What is required: Lines from the line with "by apply mem_same_val." to the line with "#[export] Instance mem_scan : RedisScan" in the entries below, and only those, must be output exactly, with both ends included.

(Dataset entries)

(* ===== verification/Fixtures.v ===== *)
(** * A concrete server, and a small world on it

    A server that satisfies the laws: an in-memory data set with expiry, on which the commands compute.  Nothing
    is proved about the service from it: it shows that the laws of [Redis.v]
    can hold together, and runs the closed examples. *)
From S2P Require Import Prelude GoBase Redis Ids Text ApiKeys Database Queries DatabaseSpec World Policies.
From S2P Require Import PolicySpec Projection ProjectionSpec PolicyService Auth AuthSpec.

Inductive value := VHash (h : gmap string string) | VStr (p : string).

(** A value and the time it has left ([None]: no expiry). *)
Record entry := mkEntry { val : value; left_ttl : option Duration }.

Record mem := mkMem { data : gmap string entry; stamps : gmap string Z }.

Definition mem_stamp (m : mem) (k : string) : Z := default 0 (m.(stamps) !! k).

Definition write (k : string) (e : option entry) (m : mem) : mem :=
  mkMem (partial_alter (fun _ => e) k m.(data)) (<[k := mem_stamp m k + 1]> m.(stamps)).

Definition mem_hash (m : mem) (k : string) : gmap string string :=
  match m.(data) !! k with
  | Some {| val := VHash h |} => h
  | _ => ∅
  end.

Definition mem_string (m : mem) (k : string) : option string :=
  match m.(data) !! k with
  | Some {| val := VStr p |} => Some p
  | _ => None
  end.

Definition mem_ttl (m : mem) (k : string) : option Duration :=
  m.(data) !! k ≫= left_ttl.

Definition whole_seconds (ttl : Duration) : Duration := ttl / Second * Second.

Definition mem_run (c : redis_cmd) (m : mem) : mem :=
  match c with
  | HSet k fs => write k (Some (mkEntry (VHash ((FormatInt <$> fs) ∪ mem_hash m k)) (mem_ttl m k))) m
  | Expire k ttl =>
      if ttl <=? 0 then write k None m
      else write k ((fun e => mkEntry e.(val) (Some (whole_seconds ttl))) <$> m.(data) !! k) m
  | HIncrBy k f n =>
      let old := match mem_hash m k !! f with
                 | Some s => match ParseInt s with Ok z => z | Err _ => 0 end
                 | None => 0
                 end in
      write k (Some (mkEntry (VHash (<[f := FormatInt (old + n)]> (mem_hash m k))) (mem_ttl m k))) m
  | SetStr k p ttl =>
      write k (Some (mkEntry (VStr p) (if ttl =? 0 then None else Some ttl))) m
  | DelKeys ks => foldr (fun k m => write k None m) m ks
  end.

Definition aged (t : Duration) (e : entry) : option entry :=
  match e.(left_ttl) with
  | None => Some e
  | Some p => if p <=? t then None else Some (mkEntry e.(val) (Some (p - t)))
  end.

Definition bump (m : mem) (ks : list string) : gmap string Z :=
  foldr (fun k (st : gmap string Z) => <[k := mem_stamp m k + 1]> st) m.(stamps) ks.

Definition expired (t : Duration) (m : mem) : list string :=
  map fst (filter (fun p : string * entry => aged t p.2 = None) (map_to_list m.(data))).

Definition mem_elapse (t : Duration) (m : mem) : mem :=
  mkMem (omap (aged t) m.(data)) (bump m (expired t m)).

Definition mem_live (m : mem) : list string :=
  filter (fun k => ¬ (mem_hash m k = ∅ ∧ mem_string m k = None)) (map fst (map_to_list m.(data))).

#[export] Instance mem_server : RedisServer mem := {
  hash_view := mem_hash;
  string_view := mem_string;
  ttl_view := mem_ttl;
  live_keys := mem_live;
  stamp := mem_stamp;
  run_cmd := mem_run;
  elapse := mem_elapse
}.

Definition empty_mem : mem := mkMem ∅ ∅.

(** ** The laws *)

Lemma write_data k e m k' :
  (write k e m).(data) !! k' = if decide (k = k') then e else m.(data) !! k'.
Proof.
  unfold write; simpl. case_decide; subst.
  - apply lookup_partial_alter_eq.
  - by apply lookup_partial_alter_ne.
Qed.

Lemma write_stamp k e m k' :
  mem_stamp (write k e m) k' = if decide (k = k') then mem_stamp m k + 1 else mem_stamp m k'.
Proof.
  unfold mem_stamp, write; simpl. rewrite lookup_insert. by case_decide; subst.
Qed.

Lemma write_frame k e m k' : k' ≠ k →
  same_key k' m (write k e m) ∧ mem_ttl (write k e m) k' = mem_ttl m k' ∧
  mem_stamp (write k e m) k' = mem_stamp m k'.
Proof.
  intros Hk. rewrite write_stamp. pose proof (write_data k e m k') as Hd.
  rewrite decide_False in Hd by done. rewrite decide_False by done.
  split_and!; [split; simpl| |done]; unfold mem_hash, mem_string, mem_ttl; by rewrite Hd.
Qed.

Lemma write_evolves k e m : evolves m (write k e m).
Proof.
  intros k'. simpl. rewrite write_stamp. case_decide; subst; [split; [lia|lia]|].
  split; [lia|]. intros _. by apply write_frame.
Qed.

Lemma del_frame ks m k : k ∉ ks →
  same_key k m (mem_run (DelKeys ks) m) ∧ mem_ttl (mem_run (DelKeys ks) m) k = mem_ttl m k ∧
  mem_stamp (mem_run (DelKeys ks) m) k = mem_stamp m k.
Proof.
  induction ks as [|k' ks IH]; simpl; intros Hk; [by split_and!|].
  apply not_elem_of_cons in Hk as [Hk Hks]. destruct (IH Hks) as (H1 & H2 & H3).
  destruct (write_frame k' None (mem_run (DelKeys ks) m) k Hk) as (I1 & I2 & I3).
  simpl in *. rewrite I2, I3. split_and!; auto. destruct H1, I1. split; congruence.
Qed.

Lemma del_gone ks m k : k ∈ ks → (mem_run (DelKeys ks) m).(data) !! k = None.
Proof.
  induction ks as [|k' ks IH]; intros Hk; [by apply not_elem_of_nil in Hk|].
  change (mem_run (DelKeys (k' :: ks)) m) with (write k' None (mem_run (DelKeys ks) m)).
  rewrite write_data. case_decide as Hd; [done|].
  apply IH. apply elem_of_cons in Hk as [->|Hk]; done.
Qed.

Lemma bump_stamp m ks k :
  bump m ks !! k = if decide (k ∈ ks) then Some (mem_stamp m k + 1) else m.(stamps) !! k.
Proof.
  induction ks as [|k' ks IH]; [done|].
  change (bump m (k' :: ks)) with (<[k' := mem_stamp m k' + 1]> (bump m ks)).
  rewrite lookup_insert, IH.
  destruct (decide (k' = k)) as [->|Hk].
  - by rewrite decide_True by apply list_elem_of_here.
  - assert (Hc : k ∈ k' :: ks ↔ k ∈ ks) by (rewrite elem_of_cons; split; [intros [->|]|]; auto; done).
    by rewrite (decide_ext _ _ _ _ Hc).
Qed.

Lemma expired_spec t m k :
  k ∈ expired t m ↔ m.(data) !! k ≫= aged t = None ∧ is_Some (m.(data) !! k).
Proof.
  unfold expired. rewrite list_elem_of_fmap. split.
  - intros ([k' e] & -> & [Ha He]%list_elem_of_filter). apply elem_of_map_to_list in He.
    simpl in *. rewrite He. simpl. eauto.
  - intros [Ha [e He]]. exists (k, e). rewrite He in Ha. split; [done|].
    apply list_elem_of_filter. split; [done|]. by apply elem_of_map_to_list.
Qed.

Lemma elapse_stamp t m k :
  mem_stamp (mem_elapse t m) k =
    if decide (k ∈ expired t m) then mem_stamp m k + 1 else mem_stamp m k.
Proof.
  unfold mem_elapse, mem_stamp at 1; cbn [stamps]. rewrite bump_stamp. by case_decide.
Qed.

Lemma elapse_data t m k : (mem_elapse t m).(data) !! k = m.(data) !! k ≫= aged t.
Proof. unfold mem_elapse; cbn [data]. apply lookup_omap. Qed.

Lemma mem_same_val k m m' :
  val <$> m'.(data) !! k = val <$> m.(data) !! k → same_key k m m'.
Proof.
  intros Hv. split; simpl; unfold mem_hash, mem_string;
    destruct (data m' !! k) as [[v' ?]|], (data m !! k) as [[v ?]|]; simpl in *; by simplify_eq.
Qed.

Lemma elapse_entry t m k :
  (∀ p, mem_ttl m k = Some p → t < p) →
  val <$> (mem_elapse t m).(data) !! k = val <$> m.(data) !! k ∧
  mem_ttl (mem_elapse t m) k = (fun p => p - t) <$> mem_ttl m k.
Proof.
  unfold mem_ttl. rewrite elapse_data. intros Hp. destruct (data m !! k) as [e|]; [|done].
  simpl in *. unfold aged. destruct (left_ttl e) as [p|] eqn:He; simpl; [|by rewrite He].
  specialize (Hp p eq_refl). destruct (p <=? t) eqn:?; to_prop; [lia|done].
Qed.

Lemma del_evolves ks m : evolves m (mem_run (DelKeys ks) m).
Proof.
  induction ks as [|k ks IH]; [intros k; simpl; split; [lia|by split]|].
  change (mem_run (DelKeys (k :: ks)) m) with (write k None (mem_run (DelKeys ks) m)).
  intros k'. destruct (IH k') as [H1 H2].
  destruct (write_evolves k None (mem_run (DelKeys ks) m) k') as [I1 I2].
  simpl in *. split; [lia|]. intros Heq.
  destruct H2 as [? ?]; [lia|]. destruct I2 as [? ?]; [lia|]. split; congruence.
Qed.

#[export] Instance mem_laws : RedisLaws mem.
Proof.
  split.
  - intros [k' fs|k' ttl|k' f n|k' p ttl|ks] d k Hk; simpl in Hk |- *;
      try (apply write_frame; set_solver).
    + case_match; apply write_frame; set_solver.
    + by apply del_frame.
  - intros k fs d Hfs Hs. simpl. unfold mem_hash at 1, mem_string.
    rewrite write_data, decide_True by done. by split.
  - intros k ttl d Ht. simpl. unfold Second in *. destruct (ttl <=? 0) eqn:?; to_prop; [lia|].
    split.
    + split; simpl; unfold mem_hash, mem_string; rewrite write_data, decide_True by done;
        by destruct (data d !! k) as [[[]]|].
    + intros Ha. unfold mem_ttl. rewrite write_data, decide_True by done.
      destruct (data d !! k) as [e|] eqn:He; simpl.
      * eexists. split; [done|]. unfold whole_seconds, Second.
        pose proof (Z.div_mod ttl 1000000000). pose proof (Z.mod_pos_bound ttl 1000000000). lia.
      * destruct Ha. split; simpl; unfold mem_hash, mem_string; by rewrite He.
  - intros k ttl d Ht. destruct (ttl <=? 0) eqn:Hb; to_prop; [|lia].
    split; simpl; rewrite (proj2 (Z.leb_le ttl 0)) by done;
      unfold mem_hash, mem_string; by rewrite write_data, decide_True.
  - intros k f n d old Hs Hold Ho Hin. simpl. unfold mem_hash at 1, mem_string.
    rewrite write_data, decide_True by done. split; [|done].
    destruct Hold as [Hf|[Hf ->]]; simpl in Hf; rewrite Hf; [|done].
    by rewrite ParseInt_FormatInt.
  - intros k p ttl d. simpl. unfold mem_hash, mem_string, mem_ttl.
    rewrite !write_data, !decide_True by done. split_and!; [done..|by intros ->|].
    intros Ht. unfold Millisecond in *. destruct (ttl =? 0) eqn:?; to_prop; [lia|].
    simpl. exists ttl. split; [done|lia].
  - intros ks d k Hk. pose proof (del_gone ks d k Hk) as Hd.
    split; cbn [hash_view string_view run_cmd mem_server]; unfold mem_hash, mem_string;
      by rewrite Hd.
  - intros [k fs|k ttl|k f n|k p ttl|ks] d; try apply write_evolves.
    + simpl. case_match; apply write_evolves.
    + apply del_evolves.
  - intros d k. simpl. unfold mem_live. rewrite list_elem_of_filter. split; [tauto|].
    intros Ha. split; [done|]. rewrite list_elem_of_fmap.
    destruct (data d !! k) as [e|] eqn:He.
    + exists (k, e). split; [done|]. by apply elem_of_map_to_list.
    + destruct Ha. split; simpl; unfold mem_hash, mem_string; by rewrite He.
  - intros t d k Ht Hp. destruct (elapse_entry t d k Hp) as (Hv & Hl).
    split; [by apply mem_same_val|done].
  - intros t d k p Hp Ht. simpl in *. unfold mem_ttl in Hp.
    destruct (data d !! k) as [e|] eqn:He; [|done]. simpl in Hp.
    assert (Hg : (mem_elapse t d).(data) !! k = None).
    { rewrite elapse_data, He. simpl. unfold aged. rewrite Hp.
      destruct (p <=? t) eqn:?; to_prop; [done|lia]. }
    split; simpl; unfold mem_hash, mem_string; by rewrite Hg.
  - intros t d Ht k. simpl. rewrite elapse_stamp. case_decide as Hx; [split; lia|].
    split; [lia|]. intros _. rewrite expired_spec in Hx.
    assert (Hd : val <$> (mem_elapse t d).(data) !! k = val <$> d.(data) !! k).
    { rewrite elapse_data. destruct (data d !! k) as [e|] eqn:He; [|done]. simpl in *.
      destruct (aged t e) as [e'|] eqn:Ha; [|exfalso; eauto].
      unfold aged in Ha. repeat case_match; by simplify_eq. }
    by apply mem_same_val.
Qed.

(** * A small world to run the service in

    A concrete instance of what the development takes as a parameter (a scan of
    one page), an empty database and the
    databases a few statements make of it, and a world whose stores are in
    step. *)

#[export] Existing Instance plain_uuid.
#[export] Existing Instance plain_uuid_laws.

(** ** A scan that gives all keys in one page *)

#[export] Instance mem_scan : RedisScan mem :=
  fun d _ prefix _ => (filter (fun k => HasPrefix k prefix = true) (live_keys d), 0).

#[export] Instance mem_scan_laws : ScanLaws mem.
Proof.
  intros d prefix count _. exists 1%nat. eexists. split; [reflexivity|].
  intros k. rewrite list_elem_of_filter. tauto.
Qed.

(** ** Databases *)

Definition start : Time := 1700000000 * Second.

Definition empty_db : database :=
  mkDatabase ∅ ∅ ∅ [] start (fun k => Z.of_nat k mod 2 ^ 128) 0 1.

Lemma empty_db_ok : db_ok empty_db.
Proof.
  split; try (intros ? ? ? ?; rewrite lookup_empty; done); try done.
  intros k. by apply Z.mod_pos_bound.
Qed.

Definition demo_codec : APIKeyCodec := NewAPIKeyCodec "pepper".
Definition demo_raw : string := "rls_live_demo".
Definition demo_hash : string := Hash demo_codec demo_raw.

(** The database with one key, number 0, and its row. *)
Definition db_with_key (hash : string) : database :=
  (CreateAPIKey (mkCreateAPIKeyParams pg_null_UUID "demo" "rls_live_demo" hash) empty_db).2.
Definition row_with_key (hash : string) : ApiKey :=
  mkApiKey 0 pg_null_UUID "demo" "rls_live_demo" hash true (mkPgTime start true) pg_null_time.

Definition key_db : database := db_with_key demo_hash.
Definition demo_row : ApiKey := row_with_key demo_hash.

Lemma row_stored hash :
  text_refused hash = false → (db_with_key hash).(api_keys) !! 0 = Some (row_with_key hash).
Proof.
  intros Hh. unfold db_with_key, CreateAPIKey. cbn [ak_Name ak_KeyPrefix ak_KeyHash cak_KeyHash].
  rewrite Hh. reflexivity.
Qed.

Lemma demo_hash_accepted : text_refused demo_hash = false.
Proof. vm_compute. reflexivity. Qed.

Lemma key_db_ok : db_ok key_db.
Proof. apply CreateAPIKey_ok, empty_db_ok. Qed.

Definition global_input : CreatePolicyInput := mkCreatePolicyInput "global" None None 5 1 10.
Definition orders_input : CreatePolicyInput :=
  mkCreatePolicyInput " api_key_route " (Some 0) (Some "orders ") 3 1 60.

Lemma global_fits : input_fits global_input.
Proof. by repeat split. Qed.
Lemma orders_fits : input_fits orders_input.
Proof. by repeat split. Qed.

(** ** Worlds *)

Lemma pg_of_world {D} (d : D) db : (mkWorld d db).(pg) = db.
Proof. reflexivity. Qed.

Definition key_world : world mem := mkWorld empty_mem key_db.

Lemma key_world_synced : synced key_world.
Proof. intros sc _. unfold mirrors. vm_compute. reflexivity. Qed.

Definition created (input : CreatePolicyInput) (w : world mem) : world mem :=
  (Create (policy_service 1) input (quiet w)).2.(server).

Lemma created_keeps input w :
  synced w → db_ok w.(pg) → input_fits input →
  quiet (created input w) = (Create (policy_service 1) input (quiet w)).2 ∧
  synced (created input w) ∧ db_ok (created input w).(pg).
Proof.
  intros Hs Hdb Hfit. unfold created. destruct (Create _ _ _) as [r n'] eqn:Hc.
  destruct (Create_keeps 1 input w r n' Hs Hdb Hfit Hc) as (w1 & -> & Hs1 & Hdb1). done.
Qed.

(** A key, a policy for everybody (number 1) and one for the key on one route
    (number 2). *)
Definition global_world : world mem := created global_input key_world.
Definition demo_world : world mem := created orders_input global_world.

Lemma global_world_keeps : synced global_world ∧ db_ok global_world.(pg).
Proof. apply created_keeps; [apply key_world_synced|apply key_db_ok|apply global_fits]. Qed.

Lemma demo_world_keeps : synced demo_world ∧ db_ok demo_world.(pg).
Proof. apply created_keeps; [apply global_world_keeps..|apply orders_fits]. Qed.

Answer to the problem:
    by apply mem_same_val.
Qed.

(** * A small world to run the service in

    A concrete instance of what the development takes as a parameter (a scan of
    one page), an empty database and the
    databases a few statements make of it, and a world whose stores are in
    step. *)

#[export] Existing Instance plain_uuid.
#[export] Existing Instance plain_uuid_laws.

(** ** A scan that gives all keys in one page *)

#[export] Instance mem_scan : RedisScan mem :=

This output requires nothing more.